Europeans eat less fish but pay more

CONSUMERS in the European Union are buying less fish, but are spending more money it, a new report suggests.
The development  is highlighted in the authoritative EU Fish Market report which has just been published. The  downward trend has been going on since 2008 with consumption dropping by 2kg a year since that time despite constant exhortations that fish is good for health. 
Nevertheless, the report says that  Europeans remain major consumers of seafood dominated by captured or wild caught fish which accounts for three quarters of the total. Aquaculture makes up the remaining 25 per cent. Tuna, cod and salmon remain the most popular products with an average consumption of 2 kg per capita respectively.
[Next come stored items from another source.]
(** * ClawLobstars planning and execution core

    A shallow embedding of [src/planning/cls_planning.c] and
    [src/action/cls_action.c] (with the types of [cls_planning.h],
    [cls_action.h] and [cls_framework.h]) and the properties of the goal
    table, the plan generator, the task scheduler, the completion tracker,
    the replanner, the plan evaluation and the action executor.

    Conventions of the embedding:
    - [uint32_t] and [uint64_t] values are [Z] with the wrap-around written
      out ([u32], [u64]); C enums are inductive types;
    - [float] is IEEE-754 binary32, computed with the Standard Library's
      [SpecFloat] operations at precision 24 and maximal exponent 128;
    - an array of which the code uses the first [count] slots is the list of
      those slots (tasks of a plan, plans of a planner, handlers of an
      executor); the execution history, whose write index is computed with a
      modulo, is the whole array next to its [history_count];
    - a pointer into such an array is the index of the slot; an out-parameter
      is a returned value ([None] when the code does not write it);
    - integer fields hold values in the range of their C type;
    - NULL-pointer arguments, which every entry point rejects with
      [CLS_ERR_INVALID] before doing anything, have no counterpart: values
      are passed instead, and [calloc] is taken to succeed;
    - the planner reads the clock at most once per call: that reading is the
      argument [now]; the executor reads it around a handler call, so its
      functions run in a state monad over an abstract world [W]. *)

From Stdlib Require Import ZArith List Bool Lia.
From Stdlib Require Import Floats.SpecFloat.
From stdpp Require Import base list.

Open Scope Z_scope.

(** ** Machine integers *)

Definition u32 (x : Z) : Z := x mod 2 ^ 32.
Definition u64 (x : Z) : Z := x mod 2 ^ 64.

(** ** binary32 *)

Module Float32.
Definition prec : Z := 24.
Definition emax : Z := 128.

Definition float : Type := spec_float.

Definition add : float -> float -> float := SFadd prec emax.
Definition sub : float -> float -> float := SFsub prec emax.
Definition mul : float -> float -> float := SFmul prec emax.
Definition div : float -> float -> float := SFdiv prec emax.
Definition ltb : float -> float -> bool := SFltb.
Definition leb : float -> float -> bool := SFleb.

(** Conversion of an integer, round to nearest even: [(float)n]. *)
Definition of_Z (n : Z) : float := binary_normalize prec emax n 0 false.

(** What [memset(.., 0, ..)] and [calloc] leave in a [float]. *)
Definition zero : float := S754_zero false.

(** The literal [n/d f] for exactly representable [n] and [d]: the
    correctly rounded quotient is the binary32 nearest to the decimal. *)
Definition lit (n d : Z) : float := div (of_Z n) (of_Z d).

Definition one : float := of_Z 1.            (* 1.0f *)
Definition c0_1 : float := lit 1 10.         (* 0.1f *)
Definition c0_8 : float := lit 8 10.         (* 0.8f *)

Definition is_nan (x : float) : bool :=
  match x with S754_nan => true | _ => false end.
(** * go-music-player: the WebSocket synchronisation hub (websocket_sync.go)

    A shallow embedding of the hub of websocket_sync.go: Go channels of byte
    slices, the heap of [*Client] objects, the registry [Hub.Clients], one
    iteration of [Hub.Run] for each of the three channels it selects on, and
    the goroutines around it ([ServeWebSocket], [readPump], [writePump]).

    Go strings and byte slices are sequences of bytes; both are [string]
    here (a [string] is a list of 8-bit [ascii] characters). *)

From stdpp Require Import gmap strings list fin_maps.
From Stdlib Require Import ZArith Ascii.
From Stdlib Require DecimalString DecimalZ DecimalPos DecimalFacts.

Set Warnings "-register-all,-abstract-large-number".

Local Open Scope string_scope.

(** Let [simpl] and [cbn] unfold the append of strings. *)
#[local] Arguments String.append !_ _ / : simpl nomatch.

(** Let [lia] reason about division and remainder by a constant. *)
Ltac Zify.zify_post_hook ::= Z.to_euclidean_division_equations.

(* ===================================================================== *)
(** * Part I: definitions                                                  *)
(* ===================================================================== *)

(** ** Go channels: [chan []byte]

    A channel made by [make(chan []byte, n)] is a FIFO buffer of at most [n]
    pending messages and a closed flag.  The three operations the program
    uses are modelled with Go's semantics:
    - a send inside [select { case ch <- v: ... default: ... }] proceeds when
      the buffer has room, takes the [default] branch when it has none, and
      panics on a closed channel;
    - [close(ch)] panics on a channel that is already closed;
    - a receive yields the oldest pending message; on an empty channel it
      reports [ok = false] when the channel is closed and blocks otherwise. *)
Module Chan.
(** * Device catalog pipeline: normalizer, catalog builder, publisher, reader

    A shallow embedding of the catalog-fetch Edge Function
    ([fetchDeviceCatalog]: [categorizeDevice], [extractModelName],
    [extractStorageVariants] and the [serve] handler) and of the API-route
    catalog reader ([GET] of [/api/device-catalog.json]).

    Modelling conventions.
    - A JavaScript string is a [string]: each [ascii] stands for one UTF-16
      code unit below 256 (the Latin-1 range), which is closed under
      [toLowerCase] and on which [toLowerCase] preserves the length.
    - An object used as a dictionary ([categories], [brands], [models]) is a
      [gmap string _] over its own properties; reading [obj[k]] also finds
      the names every object inherits from [Object.prototype]
      ([prototype_names]).  A [variants] array is a [list string].
    - An exception is a value beside the state: a step gives the catalog it
      leaves and, when it throws, what it threw.
    - An optional field is an [option]; [None] stands for [undefined] and
      [null].  A string is falsy exactly when it is empty.
    - Network, clock and storage are inputs of the handlers (a [World]);
      what the handlers do to them is recorded as a list of events. *)

From Stdlib Require Import NArith ZArith Ascii String List Bool Lia.
From Stdlib Require Import DecimalString.
From stdpp Require Import base option list gmap strings.

#[local] Arguments String.append : simpl nomatch.

(** ** JavaScript string primitives *)

Module Js.

Definition code (c : ascii) : N := N_of_ascii c.

(** [String.prototype.toLowerCase] on one code unit below 256:
    A-Z, and the Latin-1 capitals U+00C0..U+00DE except U+00D7. *)
Definition lower_char (c : ascii) : ascii :=
  let n := code c in
  if ((65 <=? n) && (n <=? 90))%N
     || ((192 <=? n) && (n <=? 222) && negb (n =? 215))%N
  then ascii_of_N (n + 32) else c.

Fixpoint toLowerCase (s : string) : string :=
  match s with
  | EmptyString => EmptyString
  | String c s' => String (lower_char c) (toLowerCase s')
  end.

(** [Canonicalize] of a case-insensitive (non-unicode) regular expression:
    the code unit's upper case, when that is a single code unit and does not
    turn a non-ASCII unit into an ASCII one.  Below 256 the units whose
    upper case leaves the range (U+00B5, U+00FF) or is not a single unit
    (U+00DF) have a canonical form no other unit of the range shares; they
    are left as they are. *)
Definition canonicalize (c : ascii) : ascii :=
  let n := code c in
  if ((97 <=? n) && (n <=? 122))%N
     || ((224 <=? n) && (n <=? 254) && negb (n =? 247))%N
  then ascii_of_N (n - 32) else c.

(** Line terminators (LF, CR) and white space (TAB, VT, FF, SP, NBSP):
    the code units below 256 that [\s] matches and [trim] removes. *)
Definition is_line_terminator (c : ascii) : bool :=
  ((code c =? 10) || (code c =? 13))%N.

Definition is_space (c : ascii) : bool :=
  ((code c =? 9) || (code c =? 10) || (code c =? 11) || (code c =? 12)
   || (code c =? 13) || (code c =? 32) || (code c =? 160))%N.

Definition is_empty (s : string) : bool :=
  match s with EmptyString => true | _ => false end.

(** [s.startsWith(p)] *)
Fixpoint startsWith (s p : string) {struct p} : bool :=
  match p, s with
  | EmptyString, _ => true
  | String _ _, EmptyString => false
  | String a p', String b s' => if Ascii.eqb a b then startsWith s' p' else false
  end.

(** [s.includes(t)] *)
Fixpoint includes (s t : string) : bool :=
  startsWith s t
  || match s with
     | EmptyString => false
     | String _ s' => includes s' t
     end.

(** [s.substring(n)] *)
Fixpoint substring (n : nat) (s : string) : string :=
  match n, s with
  | O, _ => s
  | S _, EmptyString => EmptyString
  | S n', String _ s' => substring n' s'
  end.

Fixpoint trimStart (s : string) : string :=
  match s with
  | EmptyString => EmptyString
  | String c s' => if is_space c then trimStart s' else s
  end.

Fixpoint trimEnd (s : string) : string :=
  match s with
  | EmptyString => EmptyString
  | String c s' =>
      let r := trimEnd s' in
      if is_space c && is_empty r then EmptyString else String c r
  end.

(** [s.trim()] *)
Definition trim (s : string) : string := trimEnd (trimStart s).

(** [s.split(',')]: never empty, one more piece than there are commas. *)
Fixpoint split_comma (s : string) : list string :=
  match s with
  | EmptyString => [EmptyString]
  | String c s' =>
      if Ascii.eqb c ","%char then EmptyString :: split_comma s'
      else match split_comma s' with
           | [] => [String c EmptyString]
           | p :: ps => String c p :: ps
           end
  end.

(** [a.includes(x)] on an array of strings *)
Definition array_includes (a : list string) (x : string) : bool :=
  existsb (String.eqb x) a.

(** A string that holds a code unit which is not white space. *)
Fixpoint has_non_space (s : string) : bool :=
  match s with
  | EmptyString => false
  | String c s' => negb (is_space c) || has_non_space s'
  end.

End Js.

(** ** Device Normalizer *)

Inductive Category := tablet | smartwatch | phone.

Definition category_name (c : Category) : string :=
  match c with
  | tablet => "tablet"
  | smartwatch => "smartwatch"
  | phone => "phone"
  end.

(** [categorizeDevice(deviceName, deviceData?)]; the second argument is not
    read. *)
Definition categorizeDevice (deviceName : string) : Category :=
  let name := Js.toLowerCase deviceName in
  if Js.includes name "tablet" || Js.includes name "ipad" || Js.includes name "tab"
  then tablet
  else if Js.includes name "watch" || Js.includes name "band"
  then smartwatch
  else phone.
(** With [minimum_length = 0] the empty match at index 0 is emitted as a
    pair of length 0 and [index] stays at 0: the loop goes on until a write
    fails. *)
Lemma encode_loop_stuck config input out :
  array_ok out ->
  minimum_length config = 0 -> 0 <= max_length config ->
  0 <= offset_bits config <= 32 -> 0 <= length_bits config <= 32 ->
  0 < array_length input ->
  forall fuel s bs,
    writes out s bs ->
    8 * array_length out + 8 <= Z.of_nat (List.length bs) + Z.of_nat fuel ->
    exists s',
      encode_loop fuel config input s 0
      = Some (ERROR_BUFFER_OUT_OF_BOUNDS, s').
Proof.
  intros Hout Hmin Hml Hob Hlb Hn.
  induction fuel as [|f IH]; intros s bs W Hf.
  - pose proof (writes_length out s bs Hout W) as HL.
    destruct W as [Wl Wa Wc Wp Wb]. lia.
  - cbn [encode_loop].
    destruct (Z.ltb_spec 0 (array_length input)); [|lia].
    rewrite get_longest_match_at_zero by exact Hml.
    cbn [match_offset match_length]. rewrite Hmin.
    change (0 >=? 0) with true. cbv iota.
    change (bit_stream_write_bit s 1)
      with (bit_stream_write_bit s (Z.b2z true)).
    destruct (bit_stream_write_bit s (Z.b2z true)) as [e1 s1] eqn:E1.
    destruct (write_bit_spec out Hout _ _ _ _ _ W E1) as [[-> W1]|[-> Hc]];
      cbn [failed]; [|eauto].
    destruct (bit_stream_write_uint32 s1 0 (offset_bits config))
      as [e2 s2] eqn:E2.
    destruct (write_uint32_spec out Hout _ _ _ (offset_bits config) _ _
                Hob W1 E2) as [[-> W2]|[-> Hc]]; cbn [failed]; [|eauto].
    destruct (bit_stream_write_uint32 s2 0 (length_bits config))
      as [e3 s3] eqn:E3.
    destruct (write_uint32_spec out Hout _ _ _ (length_bits config) _ _
                Hlb W2 E3) as [[-> W3]|[-> Hc]]; cbn [failed]; [|eauto].
    change (u32 (0 + 0)) with 0.
    apply (IH s3 _ W3).
    rewrite !length_app. cbn [List.length]. lia.
Qed.
Lemma override_ignore_only_in_constraints_witness :
  fst (process_line sample_parse sample_decode sample_resolve
         (Str ("other==2.0" +:+ nl)) ["pkg"] ["other"] ["other"] "r" sample_world)
  = Ok (["other==2.0" +:+ nl], [])
  /\ fst (process_line sample_parse sample_decode sample_resolve
            (Str ("pkg==1.0" +:+ nl)) ["pkg"] ["other"] ["other"] "r" sample_world)
     = Ok ([disabled ("pkg==1.0" +:+ nl) ["source"]], [])
  /\ fst (process_line sample_parse sample_decode sample_resolve
            (Str ("other==2.0" +:+ nl)) ["pkg"] ["other"] ["other"] "c" sample_world)
     = Ok ([], [disabled ("other==2.0" +:+ nl) ["override"; "ignore"]]).
Proof.
  split; [|split].
  - apply (override_ignore_only_in_constraints sample_parse sample_decode
             sample_resolve (Str ("other==2.0" +:+ nl)) ("other==2.0" +:+ nl)
             "other" ["pkg"] ["other"] ["other"] sample_world);
      reflexivity.
  - apply (override_ignore_only_in_constraints sample_parse sample_decode
             sample_resolve (Str ("pkg==1.0" +:+ nl)) ("pkg==1.0" +:+ nl)
             "pkg" ["pkg"] ["other"] ["other"] sample_world);
      reflexivity.
  - apply (override_ignore_only_in_constraints sample_parse sample_decode
             sample_resolve (Str ("other==2.0" +:+ nl)) ("other==2.0" +:+ nl)
             "other" ["pkg"] ["other"] ["other"] sample_world);
      reflexivity.
Defined.



Lemma blocks_are_delimited_witness :
  fst (resolve_dependencies sample_parse sample_scheme sample_decode 1
         "empty.txt" ["pkg"] [] [] "r" sample_world)
  = Ok ([], [])
  /\ fst (resolve_dependencies sample_parse sample_scheme sample_decode 1
            "requirements.txt" ["pkg"] [] [] "r" sample_world)
     = Ok (requirements_block "requirements.txt"
             [disabled ("pkg==1.0" +:+ nl) ["source"]], []).
Proof.
  destruct (blocks_are_delimited sample_parse sample_scheme sample_decode
              0 "empty.txt" ["pkg"] [] [] "r" sample_world (or_introl eq_refl))
    as (_ & Hempty & _).
  destruct (blocks_are_delimited sample_parse sample_scheme sample_decode
              0 "requirements.txt" ["pkg"] [] [] "r" sample_world
              (or_introl eq_refl))
    as (_ & _ & Hsuppressed).
  split.
  - apply Hempty. right. split; [reflexivity|right; reflexivity].
  - apply (Hsuppressed ("pkg==1.0" +:+ nl));
      [discriminate | reflexivity | reflexivity | discriminate |].
    repeat constructor. exists "pkg". split; reflexivity.
Defined.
The report says the EU is the largest trader of fishery and aquaculture products in the world in terms of value. Values of EU imports have been increasing steadily since 2009, at an average rate of  six per cent  per year, reaching €21 billion in 2014. Europe imports at least four times more seafood than meat in value.
The main supplier is still Norway, which accounts for a quarter of the total, largely selling fresh salmon and cod. Norway’s exports to the EU have increased by a remarkable 70 per cent  since 2009.
EU exports, amounting to €4.3 billion and two million tonnes in 2014, have gained 70 per cent  in value compared to five years ago.
Retail prices of fish and seafood have been on a steady increase for the last few years, and growing faster than meat and other food. However, the pace has been slowing down since 2012.
The report on the EU’s fish market 2015 has just been published on the website of the European market observatory for fisheries and aquaculture products (EUMOFA) and is available in EnglishFrenchGermanItalian and Spanish.